▸ **PROBLEM TO SOLVE**
The reply to the records below should contain exactly the lines from the line with "Import ListNotations." through the line with "Definition same (x", and nothing besides.
==== MATERIALS PROVIDED
(** * react-native-draggable-flatlist: the auto-scroll hook

    A shallow embedding of [src/hooks/useAutoScroll.tsx] and the properties
    its specification states about it.

    - JavaScript numbers are modelled by [num]: a finite rational, one of the
      two infinities, or NaN.  Arithmetic on finite values is exact (rounding,
      overflow and the sign of zero are left out); the special values follow
      IEEE 754 as JavaScript exposes it.
    - Reanimated nodes ([lessOrEq], [sub], [and], [cond], ...) are functions
      of the animated values of the current frame; a node that stands for a
      truth value yields 1 or 0.
    - The asynchronous loop [autoscroll] is a coroutine: it runs up to its
      [await] and is resumed when the promise it waits for is resolved.
    - The decorators of [src/components/CellDecorators.tsx] are functions
      from their props and the animation state to the style they set. *)

From Stdlib Require Import QArith Qabs Lqa Bool List Lia PeanoNat.
From Stdlib Require String.
Import ListNotations.

Open Scope Q_scope.

(** * Part I: the program *)

(** ** JavaScript numbers *)

Inductive num : Type :=
| Fin (q : Q)
| PInf
| NInf
| NaN.

Declare Scope num_scope.
Delimit Scope num_scope with num.
Bind Scope num_scope with num.

Definition Qltb (a b : Q) : bool := negb (Qle_bool b a).

Definition Qsgn (a : Q) : comparison := 0 ?= a.

(** The same number: rationals up to [Qeq], special values by name. *)
Definition same (x y : num) : Prop :=
  match x, y with
  | Fin a, Fin b => a == b
  | PInf, PInf => True
  | NInf, NInf => True
  | NaN, NaN => True
  | _, _ => False
  end.

Module JS.

Definition neg (x : num) : num :=
  match x with
  | Fin a => Fin (- a)
  | PInf => NInf
  | NInf => PInf
  | NaN => NaN
  end.

Definition add (x y : num) : num :=
  match x, y with
  | NaN, _ | _, NaN => NaN
  | Fin a, Fin b => Fin (a + b)
  | PInf, NInf | NInf, PInf => NaN
  | PInf, _ | _, PInf => PInf
  | NInf, _ | _, NInf => NInf
  end.

Definition sub (x y : num) : num := add x (neg y).

(** The infinity [pos] names ([+] for [true]), with its sign turned when the
    finite factor [a] is negative; NaN when [a] is 0. *)
Definition scale_inf (a : Q) (pos : bool) : num :=
  match Qsgn a with
  | Eq => NaN
  | Lt => if pos then PInf else NInf
  | Gt => if pos then NInf else PInf
  end.

Definition mul (x y : num) : num :=
  match x, y with
  | NaN, _ | _, NaN => NaN
  | Fin a, Fin b => Fin (a * b)
  | Fin a, PInf | PInf, Fin a => scale_inf a true
  | Fin a, NInf | NInf, Fin a => scale_inf a false
  | PInf, PInf | NInf, NInf => PInf
  | PInf, NInf | NInf, PInf => NInf
  end.

(** Division by 0 gives an infinity, and NaN for 0 / 0. *)
Definition div (x y : num) : num :=
  match x, y with
  | NaN, _ | _, NaN => NaN
  | Fin a, Fin b =>
      if Qeq_bool b 0 then scale_inf a true else Fin (a / b)
  | Fin _, (PInf | NInf) => Fin 0
  | PInf, Fin b => if Qltb b 0 then NInf else PInf
  | NInf, Fin b => if Qltb b 0 then PInf else NInf
  | (PInf | NInf), (PInf | NInf) => NaN
  end.

(** [x <= y]; false as soon as one side is NaN. *)
Definition leb (x y : num) : bool :=
  match x, y with
  | NaN, _ | _, NaN => false
  | Fin a, Fin b => Qle_bool a b
  | NInf, _ | _, PInf => true
  | _, _ => false
  end.

(** [x < y]. *)
Definition ltb (x y : num) : bool :=
  match x, y with
  | NaN, _ | _, NaN => false
  | Fin a, Fin b => Qltb a b
  | PInf, _ | _, NInf => false
  | _, _ => true
  end.

Definition geb (x y : num) : bool := leb y x.

(** [x == y] on numbers. *)
Definition eqb (x y : num) : bool :=
  match x, y with
  | Fin a, Fin b => Qeq_bool a b
  | PInf, PInf | NInf, NInf => true
  | _, _ => false
  end.

(** [Math.max]. *)
Definition max (x y : num) : num :=
  match x, y with
  | NaN, _ | _, NaN => NaN
  | _, _ => if leb x y then y else x
  end.

(** [Math.abs]. *)
Definition abs (x : num) : num :=
  match x with
  | Fin a => Fin (Qabs a)
  | PInf | NInf => PInf
  | NaN => NaN
  end.

(** [!!x] on a number: neither 0 nor NaN. *)
Definition truthy (x : num) : bool :=
  match x with
  | Fin a => negb (Qeq_bool a 0)
  | PInf | NInf => true
  | NaN => false
  end.

Definition of_bool (b : bool) : num := if b then Fin 1 else Fin 0.

End JS.

Notation "x + y" := (JS.add x y) : num_scope.
Notation "x - y" := (JS.sub x y) : num_scope.
Notation "x * y" := (JS.mul x y) : num_scope.
Notation "x / y" := (JS.div x y) : num_scope.
Notation "x <? y" := (JS.ltb x y) : num_scope.
Notation "x <=? y" := (JS.leb x y) : num_scope.
Notation "x >=? y" := (JS.geb x y) : num_scope.

Coercion Fin : Q >-> num.

(** ** Reanimated operators

    Each operator is read at the values its operands have in the current
    frame.  [add], [and] and [or] take any number of operands. *)

Module Node.

Definition sub (a b : num) : num := (a - b)%num.

Definition add (args : list num) : num :=
  match args with
  | [] => Fin 0
  | a :: rest => fold_left JS.add rest a
  end.

Definition max (a b : num) : num := JS.max a b.

Definition abs (a : num) : num := JS.abs a.

Definition lessOrEq (a b : num) : num := JS.of_bool (a <=? b)%num.

Definition greaterOrEq (a b : num) : num := JS.of_bool (a >=? b)%num.

Definition eq (a b : num) : num := JS.of_bool (JS.eqb a b).

Definition not (a : num) : num := JS.of_bool (negb (JS.truthy a)).

Definition and (args : list num) : num :=
  JS.of_bool (forallb JS.truthy args).

Definition or (args : list num) : num :=
  JS.of_bool (existsb JS.truthy args).

End Node.

(** ** Configuration and animated values *)

(** The props of the list and the constants of [../constants] the hook
    reads.  [autoscrollThreshold] and [autoscrollSpeed] are the values left
    after the defaults of [DEFAULT_PROPS] have been filled in. *)
Record Config : Type := {
  autoscrollThreshold : num;
  autoscrollSpeed : num;
  isAndroid : bool;
  SCROLL_POSITION_TOLERANCE : num;
  GestureState_ACTIVE : num
}.

(** The animated values of [useAnimatedValues] and the two the hook makes
    with [useValue]. *)
Record Animated : Type := {
  scrollOffset : num;
  scrollViewSize : num;
  containerSize : num;
  hoverAnim : num;
  isDraggingCell : num;
  activeCellSize : num;
  panGestureState : num;
  targetScrollOffset : num;
  isAutoScrollInProgressNative : num
}.

Definition set_targetScrollOffset (v : num) (a : Animated) : Animated :=
  {| scrollOffset := scrollOffset a;
     scrollViewSize := scrollViewSize a;
     containerSize := containerSize a;
     hoverAnim := hoverAnim a;
     isDraggingCell := isDraggingCell a;
     activeCellSize := activeCellSize a;
     panGestureState := panGestureState a;
     targetScrollOffset := v;
     isAutoScrollInProgressNative := isAutoScrollInProgressNative a |}.

Definition set_isAutoScrollInProgressNative (v : num) (a : Animated)
  : Animated :=
  {| scrollOffset := scrollOffset a;
     scrollViewSize := scrollViewSize a;
     containerSize := containerSize a;
     hoverAnim := hoverAnim a;
     isDraggingCell := isDraggingCell a;
     activeCellSize := activeCellSize a;
     panGestureState := panGestureState a;
     targetScrollOffset := targetScrollOffset a;
     isAutoScrollInProgressNative := v |}.

(** ** The geometry nodes (lines 50-77) *)

Section Geometry.

Variable cfg : Config.
Variable a : Animated.

Definition isScrolledUp : num :=
  Node.lessOrEq
    (Node.sub (scrollOffset a) (SCROLL_POSITION_TOLERANCE cfg)) (Fin 0).

Definition isScrolledDown : num :=
  Node.greaterOrEq
    (Node.add [scrollOffset a; containerSize a;
               SCROLL_POSITION_TOLERANCE cfg])
    (scrollViewSize a).

Definition distToTopEdge : num := Node.max (Fin 0) (hoverAnim a).

Definition distToBottomEdge : num :=
  Node.max (Fin 0)
    (Node.sub (containerSize a)
       (Node.add [hoverAnim a; activeCellSize a])).

Definition isAtTopEdge : num :=
  Node.lessOrEq distToTopEdge (autoscrollThreshold cfg).

Definition isAtBottomEdge : num :=
  Node.lessOrEq distToBottomEdge (autoscrollThreshold cfg).

Definition isAtEdge : num := Node.or [isAtBottomEdge; isAtTopEdge].

Definition autoscrollParams : list num :=
  [distToTopEdge; distToBottomEdge; scrollOffset a;
   isScrolledUp; isScrolledDown].

End Geometry.

(** ** The state on the JavaScript side *)

(** What [autoscroll] and [onAutoscrollComplete] are called with: an array
    of numbers, or a value that cannot be destructured. *)
Inductive Params : Type :=
| Arr (l : list num)
| NotIterable.

(** What [flatlistRef] (from [useRefs]) is, as far as lines 118-125 look at
    it. *)
Inductive FlatlistRef : Type :=
| RefScrollable                 (* has [scrollToOffset] itself *)
| RefGetNode (scrolls : bool)   (* has [getNode]; whether the node scrolls *)
| RefPlain                      (* an object with neither *)
| RefNull.                      (* not an object: [in] throws *)

Record JSState : Type := {
  flatlistRef : FlatlistRef;
  inProgressJS : bool;             (* isAutoScrollInProgress.current.js *)
  isDraggingCellJS : bool;         (* isDraggingCellJS.current *)
  autoscrollLooping : bool;        (* autoscrollLooping.current *)
  resolveAutoscroll : option nat;  (* the promise resolveAutoscroll.current settles *)
  nextPromise : nat;
  awaiting : list (nat * Params);  (* suspended loops: promise awaited, curParams *)
  scrolled : list num              (* offsets passed to scrollToOffset, newest first *)
}.

Record World : Type := {
  anim : Animated;
  js : JSState
}.

Definition set_inProgressJS (b : bool) (s : JSState) : JSState :=
  {| flatlistRef := flatlistRef s;
     inProgressJS := b;
     isDraggingCellJS := isDraggingCellJS s;
     autoscrollLooping := autoscrollLooping s;
     resolveAutoscroll := resolveAutoscroll s;
     nextPromise := nextPromise s;
     awaiting := awaiting s;
     scrolled := scrolled s |}.

Definition set_isDraggingCellJS (b : bool) (s : JSState) : JSState :=
  {| flatlistRef := flatlistRef s;
     inProgressJS := inProgressJS s;
     isDraggingCellJS := b;
     autoscrollLooping := autoscrollLooping s;
     resolveAutoscroll := resolveAutoscroll s;
     nextPromise := nextPromise s;
     awaiting := awaiting s;
     scrolled := scrolled s |}.

Definition set_autoscrollLooping (b : bool) (s : JSState) : JSState :=
  {| flatlistRef := flatlistRef s;
     inProgressJS := inProgressJS s;
     isDraggingCellJS := isDraggingCellJS s;
     autoscrollLooping := b;
     resolveAutoscroll := resolveAutoscroll s;
     nextPromise := nextPromise s;
     awaiting := awaiting s;
     scrolled := scrolled s |}.

(** [new Promise]: a fresh promise whose [resolve] goes to
    [resolveAutoscroll.current]. *)
Definition new_promise (s : JSState) : JSState :=
  {| flatlistRef := flatlistRef s;
     inProgressJS := inProgressJS s;
     isDraggingCellJS := isDraggingCellJS s;
     autoscrollLooping := autoscrollLooping s;
     resolveAutoscroll := Some (nextPromise s);
     nextPromise := S (nextPromise s);
     awaiting := awaiting s;
     scrolled := scrolled s |}.

Definition set_awaiting (l : list (nat * Params)) (s : JSState) : JSState :=
  {| flatlistRef := flatlistRef s;
     inProgressJS := inProgressJS s;
     isDraggingCellJS := isDraggingCellJS s;
     autoscrollLooping := autoscrollLooping s;
     resolveAutoscroll := resolveAutoscroll s;
     nextPromise := nextPromise s;
     awaiting := l;
     scrolled := scrolled s |}.

Definition scrollToOffset (offset : num) (s : JSState) : JSState :=
  {| flatlistRef := flatlistRef s;
     inProgressJS := inProgressJS s;
     isDraggingCellJS := isDraggingCellJS s;
     autoscrollLooping := autoscrollLooping s;
     resolveAutoscroll := resolveAutoscroll s;
     nextPromise := nextPromise s;
     awaiting := awaiting s;
     scrolled := offset :: scrolled s |}.

Definition on_js (f : JSState -> JSState) (w : World) : World :=
  {| anim := anim w; js := f (js w) |}.

Definition on_anim (f : Animated -> Animated) (w : World) : World :=
  {| anim := f (anim w); js := js w |}.

(** ** [getScrollTargetOffset] (lines 128-153) *)

(** The local constants [speedPct] and [speed] (lines 145-147), as
    functions of what they are computed from. *)
Definition speedPct (cfg : Config) (distFromEdge : num) : num :=
  (Fin 1 - distFromEdge / autoscrollThreshold cfg)%num.

Definition speed (cfg : Config) : num :=
  if isAndroid cfg then (autoscrollSpeed cfg / Fin 10)%num
  else autoscrollSpeed cfg.

Definition getScrollTargetOffset (cfg : Config) (s : JSState)
    (distFromTop distFromBottom scrollOffset : num)
    (isScrolledUp isScrolledDown : bool) : num :=
  if inProgressJS s then Fin (-1) else
  let scrollUp := (distFromTop <? autoscrollThreshold cfg)%num in
  let scrollDown := (distFromBottom <? autoscrollThreshold cfg)%num in
  if negb (scrollUp || scrollDown)
     || (scrollUp && isScrolledUp)
     || (scrollDown && isScrolledDown)
  then Fin (-1) else
  let distFromEdge := if scrollUp then distFromTop else distFromBottom in
  let speedPct := speedPct cfg distFromEdge in
  let speed := speed cfg in
  let offset := (speedPct * speed)%num in
  let targetOffset :=
    if scrollUp then JS.max (Fin 0) (scrollOffset - offset)%num
    else (scrollOffset + offset)%num in
  targetOffset.

(** ** [scrollToAsync] (lines 111-126) *)

Inductive Promise : Type :=
| Pending (p : nat)   (* the executor returned; the promise waits for [resolve] *)
| Rejected.           (* the executor threw *)

Definition scrollToAsync (offset : num) (w : World) : World * Promise :=
  let p := nextPromise (js w) in
  let w := on_js new_promise w in
  let w := on_anim (set_targetScrollOffset offset) w in
  let w := on_anim (set_isAutoScrollInProgressNative (Fin 1)) w in
  let w := on_js (set_inProgressJS true) w in
  match flatlistRef (js w) with
  | RefNull => (w, Rejected)
  | RefScrollable | RefGetNode true =>
      (on_js (scrollToOffset offset) w, Pending p)
  | RefGetNode false | RefPlain => (w, Pending p)
  end.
========
▸ **EXERCISE RESULT**
Import ListNotations.

Open Scope Q_scope.

(** * Part I: the program *)

(** ** JavaScript numbers *)

Inductive num : Type :=
| Fin (q : Q)
| PInf
| NInf
| NaN.

Declare Scope num_scope.
Delimit Scope num_scope with num.
Bind Scope num_scope with num.

Definition Qltb (a b : Q) : bool := negb (Qle_bool b a).

Definition Qsgn (a : Q) : comparison := 0 ?= a.

(** The same number: rationals up to [Qeq], special values by name. *)
Definition same (x y : num) : Prop :=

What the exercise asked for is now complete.